Sinéad O’Connor's Bizarre Night With Prince – 'I Never Wanted to See That Devil Again'
2nd June 2021

In her new memoir Rememberings which published on June 1, singer Sinéad O’Connor opens up about the abuse she endured as a child at the hands of her mother and her controversial 1992 Saturday Night Live performance in which she ripped up a photo of Pope John Paul II.

Her most appalling account, however, detailed the night in which she claimed the late legendary singer Prince was hell-bent on terrorizing her.

Prince invited O’Connor to ‘hang out’

In 1990, O’Connor writes, wildly popular singer Prince called her to “hang out.” She hadn’t spoken with him, she said, since 1988. Prince had written the song that put O’Connor on the map: 1990’s “Nothing Compares 2 U.” It’s still popular, with over 250 million views on YouTube.

O’Connor was 23 years old, she writes, when she visited with Prince. Her expectations ranged from possible romance to a musical collaboration. She knew her musings were way off from the moment she got into the limo he had sent to pick her up. In her excitement, O’Connor peppered the driver with question after question about Prince. The driver, she wrote, “never says one word, just looks at me scared every now and then in the rearview mirror as if I’ve asked him for directions to Dracula’s castle. Very strange.”

A man who is later identified as Prince’s brother Duane opens the door, O’Connor observing immediately that there is very little light in the home. In fact, in each room, a window is covered completely in aluminum foil. When she inquired of Duane (whom she initially names “Igor” in her mind for lack of an introduction), she’s told the master of the house “don’t like light.”

Things went from bad to worse with Prince

Prince finally appears, O’Connor writes, “Ol’ Fluffy Cuffs. Done up like the dog’s dinner.”

He offers her a drink, slamming the glass on the table in front of her and demanding she “Get it yourself.” O’Connor notes that as the victim of constant childhood abuse, “I’ve seen this before. I grew up with it.” She begins to try to figure out how to get out of the dimly lit house “without taking my eyes off him.”

Prince, she said, began pacing back and forth, scrutinizing her with his eyes and finally saying in shouts, “I don’t like the language you’re using in your print interviews. I don’t like you swearing.”

O’Connor didn’t help the situation when she replied, “I don’t work for you. If you don’t like it, you can f*** yourself,” which set the musician into a “silent seethe.”

In a bizarre move, Prince offers her soup, which the singer declined, then asks her to take part in a pillow fight. He gives her a pillow, and takes the other, swinging it at O’Connor. She knew right away “he’s got something in the pillow, stuffed down the end, designed to hurt. He ain’t playing at all. I get really annoyed and really frightened.”

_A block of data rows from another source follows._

Lemma fsum_finite l : all_finite l = true -> fsum l = Fin (qsum (fmap to_Qc l)).
Proof. intros H. rewrite (all_finite_Fin l H) at 1. apply fsum_Fin. Qed.

Lemma nansum_finite l : all_finite l = true -> nansum l = fsum l.
Proof.
  intros H. unfold nansum. f_equal.
  induction l as [|x l IH]; [done|].
  apply all_finite_cons in H as [Hx Hl].
  rewrite filter_cons_True by (by destruct x).
  f_equal. by apply IH.
Qed.

Lemma fadd_assoc x y z : fadd x (fadd y z) = fadd (fadd x y) z.
Proof. destruct x, y, z; simpl; try done. by rewrite Qcplus_assoc. Qed.

Lemma fadd_comm x y : fadd x y = fadd y x.
Proof. destruct x, y; simpl; try done. by rewrite Qcplus_comm. Qed.

Lemma fadd_0_l x : fadd (Fin 0) x = x.
Proof. destruct x; simpl; try done. by rewrite Qcplus_0_l. Qed.

Lemma fsum_cons x l : fsum (x :: l) = fadd x (fsum l).
Proof. done. Qed.

Lemma fsum_app l k : fsum (l ++ k) = fadd (fsum l) (fsum k).
Proof.
  induction l as [|x l IH].
  - by rewrite fadd_0_l.
  - rewrite <- app_comm_cons, !fsum_cons, IH. apply fadd_assoc.
Qed.

Lemma fsum_concat (a : ndarray) : fsum (concat a) = fsum (fmap fsum a).
Proof.
  induction a as [|row a IH]; [done|].
  rewrite fmap_cons, fsum_cons. simpl. by rewrite fsum_app, IH.
Qed.

(** Sums of pointwise sums split. *)
Lemma fsum_fadd {A} (f g : A -> float) (l : list A) :
  fsum (fmap (fun j => fadd (f j) (g j)) l)
  = fadd (fsum (fmap f l)) (fsum (fmap g l)).
Proof.
  induction l as [|j l IH]; [done|].
  rewrite !fmap_cons, !fsum_cons, IH.
  rewrite <- !fadd_assoc. f_equal.
  rewrite !fadd_assoc. f_equal. apply fadd_comm.
Qed.

Lemma fsum_NaN l : NaN ∈ l -> fsum l = NaN.
Proof.
  induction l as [|y l IH]; [by intros ?%elem_of_nil|].
  intros [<-|H]%elem_of_cons; unfold fsum in *; simpl; [done|].
  rewrite IH by done. apply fadd_NaN_r.
Qed.

(** ** Shapes *)

Lemma shape_ok_spec (a : ndarray) (n m : nat) :
  shape_ok a n m = true <-> length a = n /\ Forall (fun row => length row = m) a.
Proof.
  unfold shape_ok. rewrite andb_true_iff, Nat.eqb_eq, forallb_forall.
  rewrite Forall_forall. setoid_rewrite Nat.eqb_eq.
  by setoid_rewrite list_elem_of_In.
Qed.

Lemma meshgrid_shape {A} (f : A -> A -> float) (x y : list A) :
  shape_ok (elementwise f (fst (meshgrid x y)) (snd (meshgrid x y)))
           (length y) (length x) = true.
Proof.
  apply shape_ok_spec. unfold elementwise, meshgrid. cbn [fst snd]. split.
  - rewrite length_zip_with, !length_fmap. lia.
  - apply Forall_forall. intros row Hrow.
    apply elem_of_lookup_zip_with in Hrow as (i & r1 & r2 & -> & H1 & H2).
    apply list_lookup_fmap_Some in H1 as (? & -> & ?).
    apply list_lookup_fmap_Some in H2 as (? & -> & ?).
    rewrite length_zip_with, length_fmap. lia.
Qed.

(** ** Aligned operands: the product is positional *)

Lemma take_cells_identity (ax : list label) (row : list float) :
  length row = length ax -> take_cells (identity_indexer ax) row = row.
Proof.
  intros Hlen. apply list_eq. intros i.
  unfold take_cells, identity_indexer.
  rewrite !list_lookup_fmap.
  destruct (decide (i < length ax)%nat) as [Hi|Hi].
  - rewrite lookup_seq_lt by done. simpl.
    destruct (lookup_lt_is_Some_2 row i) as [c Hc]; [lia|]. by rewrite Hc.
  - rewrite lookup_seq_ge by lia. simpl.
    symmetry. apply lookup_ge_None. lia.
Qed.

O’Connor tried to run away from Prince

O’Connor writes that she finally finds the front door leading out, where she sees the limo driver is waiting. However, Prince “orders me back in the house. And I obey.” She claims the musician begins playing a strange cat-and-mouse game with her, telling her she can tell the driver to take her home. She’d rather not, she explains. The driver is sleeping and she doesn’t want to wake him. “Another temper tantrum ensues,” she writes. “How dare I not do as he is telling me?”

As much as she says she tried to “reason with him about how I really don’t feel very safe right now,” Prince is not moved, instead staring her in the face to intimidate her. Finally, he grabs her by the elbow, tells the driver to leave and drags her to the front door while he finds his car keys.

“No way in hell am I getting in a locked vehicle with this motherf***er, so I make a run for it,” she wrote.

The rest of the evening O’Connor is on the run, shedding her light-colored sweater to avoid being found by Prince. He pursues her into the street and “starts chasing me round the car, telling me he’s gonna kick the sh*t out of me.” The two run around his car for a while until she runs over to a home and begins ringing the doorbell. At that, Prince “jumps back in his car. He decides not to take the risk. He doesn’t like light.”

O’Connor writes after all was said and done, that her utmost thoughts remained with Prince’s brother, Duane, who she said the singer treated with contempt and disdain.